A force de ne pas vouloir prendre en considération la gravité des faits, les systèmes qui les produisent et la nature des responsabilités, on finira par ouvrir les conditions du pire, et déclencher les guerres dont on nous dit pourtant que personne ne les souhaite. Antonio Guterres, Secrétaire général de l’ONU, ose de temps en temps remettre vertement les pendules à l’heure : « … si nous naviguons tous dans les mêmes eaux, dit-il, il est clair que certains sont dans des méga-yachts tandis que d’autres s’accrochent aux débris qui flottent » (17). Le développement est effectivement une condition décisive de la sécurité (et un sujet en soi qui n’est pas traité dans ce texte). Mais rappeler l’importance du développement dans toutes ses dimensions pour la sécurité permet de souligner à quel point celle-ci ne peut s’inscrire que dans une pensée politique alternative, par exemple dans ce que l’ONU appelle la « sécurité humaine », donc dans une conception différente de l’ordre international. Ce qui veut dire en particulier dans la récusation du mythe de la puissance et de l’illusion de la force comme réponses aux situations critiques d’aujourd’hui. Il faut ainsi ré-insuffler le courage de penser radicalement autrement. En réalité, nous touchons là à l’épuisement d’un mode de gestion, d’un ordre et d’un système capitaliste dans lequel la puissance, comme moyen et comme finalité, ne parvient plus à surmonter les contradictions qu’elle déchaîne.

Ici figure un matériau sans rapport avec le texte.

(** The end of the table is between constant infos. *)
Lemma cut_ok_end versions vs : versions_refine versions vs → cut_ok versions (length vs).
Proof.
  intros Hr i m k c Hi Hk. pose proof (rf_ok _ _ (vr_morsels _ _ Hr _ _ Hi)) as Hok.
  pose proof (GetChunkInfo_lt _ _ _ (m_len _ _ Hok) Hk) as Hlt. pose proof (m_infos _ _ Hok k Hlt) as Hinfo.
  rewrite Hk in Hinfo. cbn [info_ok] in Hinfo. unfold rows_of in Hinfo. rewrite length_slice in Hinfo.
  pose proof STANDARD_VECTOR_SIZE_pos. right. lia.
Qed.

Lemma Append_frame m n count id :
  MorselInfo_ok m n → (0 < count)%nat → (n + count <= MS)%nat →
  m_start (MorselInfo_Append m n count id) = m_start m ∧
  (∀ e, entry_ok m e → entry_ok (MorselInfo_Append m n count id) e) ∧
  ∀ k c, MorselInfo_GetChunkInfo (MorselInfo_Append m n count id) k = Some (ConstantInfo c) →
    MorselInfo_GetChunkInfo m k = Some (ConstantInfo c) ∨ (n <= k * VS)%nat.
Proof.
  intros Hok Hc Hle. destruct (MorselInfo_Append_mapped m n count id Hok Hc Hle) as (Hs & Hl & Hg).
  pose proof STANDARD_VECTOR_SIZE_pos as HVS. split; [done|]. split.
  - intros e (Hk & Hrows & v & Hv & Hany). split; [done|]. split; [done|]. rewrite Hg, Hv.
    pose proof (m_infos _ _ Hok _ Hk) as Hinfo. rewrite Hv in Hinfo. destruct Hinfo as (Hn & _ & _).
    case_decide as Hin; [|by exists v]. unfold append_info.
    rewrite (vector_part_rows n (n + count)) by lia.
    rewrite (proj2 (Nat.eqb_neq _ _)) by done. cbn [andb]. eexists. split; [reflexivity|].
    unfold ChunkVectorInfo_Append. by destruct (if (_ =? 0)%nat then _ else _).
  - intros k c. rewrite Hg. case_decide as Hin; [|by left]. unfold append_info.
    rewrite (vector_part_rows n (n + count)) by lia.
    destruct (Nat.eqb_spec (rows_of n k) 0) as [H0|_]; cbn [andb].
    + intros _. right. unfold rows_of in H0. lia.
    + destruct (MorselInfo_GetChunkInfo m k) as [[c'|v]|]; [|done..]. by left.
Qed.

Lemma slice_append_other i n id vs :
  (S i * MS <= length vs)%nat → slice i (append_versions n id vs) = slice i vs.
Proof.
  intros Hi. unfold slice, append_versions. rewrite drop_app_le by lia. rewrite take_app_le; [done|].
  rewrite length_drop. lia.
Qed.

(** Writing to the last morsel. *)
Lemma append_last versions vs m n id :
  versions_refine versions vs → versions !! pred (length versions) = Some m →
  let pos := (length vs - pred (length versions) * MS)%nat in
  (0 < n)%nat → (pos + n <= MS)%nat →
  let versions' := <[pred (length versions) := MorselInfo_Append m pos n id]> versions in
  versions_refine versions' (append_versions n id vs) ∧ append_frame versions versions' (length vs).
Proof.
  intros Hr Hm pos Hn Hle versions'. pose proof (vr_room _ _ Hr) as Hroom.
  pose proof (vr_morsels _ _ Hr _ _ Hm) as Hrf. set (l := pred (length versions)) in *.
  assert (length versions = S l) as Hlen by (apply lookup_lt_Some in Hm; lia). rewrite Hlen in Hroom.
  assert (length (slice l vs) = pos) as Hpos by (rewrite length_slice; lia).
  destruct (Append_frame m pos n id) as (Hs & He & Hc); [rewrite <-Hpos; apply Hrf|done|done|].
  assert (slice l (append_versions n id vs) = append_versions n id (slice l vs)) as Hsl.
  { unfold slice, append_versions. rewrite drop_app_le by lia. rewrite take_app_ge by (rewrite length_drop; lia).
    rewrite (take_ge (drop _ vs)) by (rewrite length_drop; lia). f_equal.
    apply take_ge. rewrite length_replicate, length_drop. lia. }
  split; [split|split].
  - eapply tree_ok_ext; [|apply (vr_tree _ _ Hr)]. unfold versions'. rewrite list_fmap_insert. symmetry.
    apply list_insert_id. rewrite list_lookup_fmap, Hm. cbn [fmap option_fmap option_map seg_start seg_count MorselSegment].
    by rewrite Hs.
  - intros j mj Hj. unfold versions' in Hj. destruct (decide (j = l)) as [->|Hne].
    + rewrite list_lookup_insert_eq in Hj by lia. injection Hj as <-. rewrite Hsl, <-Hpos.
      apply refines_Append; [done|done|lia].
    + rewrite list_lookup_insert_ne in Hj by done. rewrite slice_append_other; [by apply Hr|].
      apply lookup_lt_Some in Hj. assert (S j <= l)%nat by lia. nia.
  - unfold versions', append_versions. rewrite length_insert, length_app, length_replicate, Hlen. lia.
  - intros [j e] (mj & Hj & Hej). unfold versions'. destruct (decide (j = l)) as [->|Hne].
    + cbn in Hj. rewrite Hm in Hj. injection Hj as <-. eexists. cbn [fst snd].
      rewrite list_lookup_insert_eq by lia. split; [reflexivity|by apply He].
    + exists mj. cbn [fst snd] in *. by rewrite list_lookup_insert_ne.
  - intros j mj k c Hj Hk. unfold versions' in Hj. destruct (decide (j = l)) as [->|Hne].
    + rewrite list_lookup_insert_eq in Hj by lia. injection Hj as <-.
      destruct (Hc k c Hk) as [Hk'|Hk']; [left; eauto|right; lia].
    + rewrite list_lookup_insert_ne in Hj by done. left. eauto.
Qed.
Lemma settle_id_ne id : id ≠ tid → settle_id id = id.
Proof. intros H. unfold settle_id. by rewrite (proj2 (Z.eqb_neq _ _)). Qed.

Lemma settle_id_eq id : id = tid ∨ id = c → settle_id id = c.
Proof. intros [->| ->]; unfold settle_id; [by rewrite Z.eqb_refl|by rewrite (proj2 (Z.eqb_neq c tid))]. Qed.

Lemma settle_lookup (l : list Z) i : (i < length l)%nat → (settle_id <$> l) !!! i = settle_id (l !!! i).
Proof.
  intros Hi. apply list_lookup_total_correct. rewrite list_lookup_fmap.
  by rewrite (list_lookup_lookup_total_lt l i Hi).
Qed.

Lemma root_infos_settle m : root_infos (settle m) = (λ i : option ChunkInfo, settle_info <$> i) <$> root_infos m.
Proof.
  unfold root_infos, settle. cbn. destruct (m_root m); [done|]. cbn. unfold VersionNode_new. by rewrite fmap_replicate.
Qed.

Lemma GetChunkInfo_settle m k : MorselInfo_GetChunkInfo (settle m) k = settle_info <$> MorselInfo_GetChunkInfo m k.
Proof.
  unfold MorselInfo_GetChunkInfo, settle. cbn. destruct (m_root m) as [infos|]; [|done]. cbn.
  rewrite list_lookup_fmap. by destruct (infos !! k).
Qed.

Lemma settle_set_info m k info :
  settle (set_info m k (Some info)) = set_info (settle m) k (Some (settle_info info)).
Proof. unfold set_info at 2. rewrite root_infos_settle. unfold settle, set_info. cbn. by rewrite list_fmap_insert. Qed.

Lemma settle_set_info_same m k info info' :
  MorselInfo_GetChunkInfo m k = Some info → settle_info info' = settle_info info →
  settle (set_info m k (Some info')) = settle m.
Proof.
  unfold MorselInfo_GetChunkInfo, set_info, settle, root_infos. destruct (m_root m) as [infos|] eqn:Hr; [|done]. cbn.
  destruct (infos !! k) as [x|] eqn:Hk; [|done]. cbn. intros -> Heq. rewrite list_fmap_insert. cbn. rewrite Heq.
  do 2 f_equal. apply list_insert_id. by rewrite list_lookup_fmap, Hk.
Qed.

Lemma info_ok_settle info n : info_ok info n → info_ok (settle_info <$> info) n.
Proof.
  destruct info as [[k|v]|]; cbn; [done| |done]. intros (Hn & [Hi Hd Hcnt Hsame Hnone] & Hdel).
  split_and!; [done| |done]. split; cbn; [by rewrite length_fmap|done|done| |done].
  intros Hs i Hlt. rewrite settle_lookup by lia. by rewrite Hsame.
Qed.

Lemma info_version_settle info n i :
  info_ok info n → (i < VS)%nat → info_version (settle_info <$> info) i = settle_version (info_version info i).
Proof.
  destruct info as [[k|v]|]; cbn.
  - done.
  - intros (_ & Hok & _) Hi. unfold settle_version. cbn.
    rewrite settle_lookup; [done|]. by rewrite (cv_inserted_len _ _ Hok).
  - intros _ _. unfold settle_version. cbn. by rewrite settle_id_ne.
Qed.

Lemma refines_settle m vs : refines m vs → refines (settle m) (settle_version <$> vs).
Proof.
  intros Hrf. pose proof (rf_ok _ _ Hrf) as [Hlen Hn Hinf]. split; [split|].
  - by rewrite root_infos_settle, length_fmap.
  - by rewrite length_fmap.
  - intros k Hk. rewrite GetChunkInfo_settle, length_fmap. by apply info_ok_settle, Hinf.
  - intros r v'. rewrite list_lookup_fmap. destruct (vs !! r) as [v|] eqn:Hv; [|done]. cbn. intros [= <-].
    pose proof (refines_lt _ _ _ _ Hrf Hv) as [_ Hr]. destruct (row_split r) as [_ Hmod].
    unfold version. rewrite GetChunkInfo_settle. erewrite info_version_settle; [|apply Hinf, row_vector_lt, Hr|done].
    f_equal. by apply (rf_version _ _ Hrf).
Qed.
(** The chunks after an append. *)
Lemma ChunkCollection_Append_spec s chunk :
  storage_ok s → (length chunk <= VS)%nat →
  let s' := LocalTableStorage_Append s chunk in
  storage_ok s' ∧ all_rows s' = all_rows s ++ chunk ∧ cc_count (lt_collection s') = (cc_count (lt_collection s) + length chunk)%nat.
Proof.
  intros Hs Hlen s'. unfold s', LocalTableStorage_Append, ChunkCollection_Append.
  destruct (Nat.eqb_spec (length chunk) 0) as [H0|H0].
  { apply length_zero_iff_nil in H0 as Hc. rewrite Hc, app_nil_r. cbn. split; [|done]. destruct Hs; by split. }
  destruct s as [[chunks count] dels drows scans]. destruct Hs as [Hfull Hcount Hdel].
  unfold all_rows. cbn [lt_collection cc_chunks cc_count lt_deleted_entries] in *. destruct (last chunks) as [lastc|] eqn:Hl.
  2: { apply last_None in Hl. subst chunks. cbn in *. subst count. split; [split|split]; cbn.
    - intros [|k] x; [|done]. cbn. intros [= <-]. lia.
    - lia.
    - intros k d Hd. destruct (Hdel k d Hd) as (_ & c & Hc & _). done.
    - by rewrite app_nil_r.
    - done. }
  rewrite last_lookup in Hl. set (n := length chunks) in *.
  set (added := (length chunk `min` (VS - length lastc))%nat).
  pose proof (lookup_lt_Some _ _ _ Hl) as Hlt. fold n in Hlt. pose proof (Hfull _ _ Hl) as [Hll _].
  set (chunks1 := <[pred n := lastc ++ take added chunk]> chunks).
  assert (chunks = take (pred n) chunks ++ [lastc]) as Hsplit.
  { rewrite <-(take_drop (pred n) chunks) at 1. f_equal. rewrite (drop_S _ lastc _ Hl).
    replace (S (pred n)) with n by lia. unfold n. by rewrite drop_all. }
  assert (chunks1 = take (pred n) chunks ++ [lastc ++ take added chunk]) as Hsplit1.
  { unfold chunks1. rewrite Hsplit at 1. rewrite insert_app_r_alt by (rewrite length_take; lia).
    rewrite length_take. replace (pred n - pred n `min` length chunks)%nat with 0%nat by (fold n; lia). done. }
  assert (∀ k x, chunks1 !! k = Some x → (0 < length x <= VS)%nat ∧ (S k < n → length x = VS)%nat ∧
    (added < length chunk → length x = VS)%nat) as Hf1.
  { intros k x Hk. unfold chunks1 in Hk. destruct (decide (k = pred n)) as [->|Hne].
    - rewrite list_lookup_insert_eq in Hk by done. injection Hk as <-. rewrite length_app, length_take. unfold added. lia.
    - rewrite list_lookup_insert_ne in Hk by done. destruct (Hfull k x Hk) as [? Hfk]. apply lookup_lt_Some in Hk. fold n in Hk.
      split; [done|]. split; [done|]. intros _. apply Hfk. lia. }
  assert (length chunks1 = n) as Hn1 by apply length_insert.
  assert (mjoin chunks1 = mjoin chunks ++ take added chunk) as Hj1.
  { rewrite Hsplit1. rewrite Hsplit at 2. rewrite !join_app, !join_cons. cbn. rewrite !app_nil_r. by rewrite app_assoc. }
  assert (∀ k d, dels !! k = Some d → length d = VS ∧ ∃ c, chunks1 !! k = Some c ∧ ∀ i, (length c <= i < VS)%nat → d !!! i = false) as Hd1.
  { intros k d Hd. destruct (Hdel k d Hd) as (Hdl & c & Hc & Hfalse). split; [done|]. unfold chunks1.
    destruct (decide (k = pred n)) as [->|Hne].
    - rewrite list_lookup_insert_eq by done. eexists. split; [done|]. intros i Hi. rewrite length_app in Hi.
      apply Hfalse. rewrite Hl in Hc. injection Hc as <-. lia.
    - rewrite list_lookup_insert_ne by done. eauto. }
  destruct (Nat.ltb_spec 0 (length chunk - added)) as [Hrem|Hrem].
  - assert (mjoin (chunks1 ++ [drop added chunk]) = mjoin chunks ++ chunk) as Hj.
    { rewrite join_app, join_cons, Hj1. cbn. rewrite app_nil_r, <-app_assoc, take_drop. done. }
    split; [split|split; [exact Hj|reflexivity]]; cbn [lt_collection cc_chunks cc_count lt_deleted_entries].
    + intros k x Hk. rewrite length_app. cbn. rewrite Hn1. destruct (decide (k < n)%nat) as [Hkn|Hkn].
      * rewrite lookup_app_l in Hk by lia. destruct (Hf1 k x Hk) as (? & ? & Hx). split; [done|]. intros _. apply Hx. lia.
      * apply lookup_lt_Some in Hk as Hk2. rewrite length_app, Hn1 in Hk2. cbn in Hk2.
        assert (k = length chunks1) as -> by lia. rewrite list_lookup_middle in Hk by done. injection Hk as <-.
        rewrite length_drop. lia.
    + rewrite <-length_join, Hj, length_app, length_join. lia.
    + intros k d Hd. destruct (Hd1 k d Hd) as (? & c & Hc & ?). split; [done|]. exists c. split; [|done].
      rewrite lookup_app_l; [done|by eapply lookup_lt_Some].
  - assert (mjoin chunks1 = mjoin chunks ++ chunk) as Hj by (rewrite Hj1, take_ge; [done|lia]).
    split; [split|split; [exact Hj|reflexivity]]; cbn [lt_collection cc_chunks cc_count lt_deleted_entries].
    + intros k x Hk. rewrite Hn1. destruct (Hf1 k x Hk) as (? & ? & _). done.
    + rewrite <-length_join, Hj, length_app, length_join. lia.
    + done.
Qed.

Comme première exigence, il faut donc délégitimer la puissance en tant que concept dominant de la pensée politique. La puissance, en effet, est le moteur des rivalités, des menaces réciproques et de la course aux armements. On voit aujourd’hui comment elle constitue un facteur permanent, néfaste mais déterminant dans la poursuite et l’exaspération des conflits, que ce soit en Syrie, en Libye, ou plus généralement en Méditerranée, au Moyen-Orient, ou bien encore dans la dernière phase de guerre concernant le Haut Karabakh. La puissance est le moteur de la guerre et la quintessence de l’impérialisme. Il faut donc construire une autre logique de sécurité internationale dans un renversement conceptuel. La Charte des Nations-Unies, malgré ses faiblesses et son instrumentalisation récurrente, en offre un premier cadre crédible. Elle interdit le recours illégitime à la force, elle dessine les linéaments d’un autre ordre international, elle repose sur des principes de coopération et de solidarité d’autant plus pertinents dans notre monde globalisé et interdépendant. S’il faut une première référence essentielle, elle est ici.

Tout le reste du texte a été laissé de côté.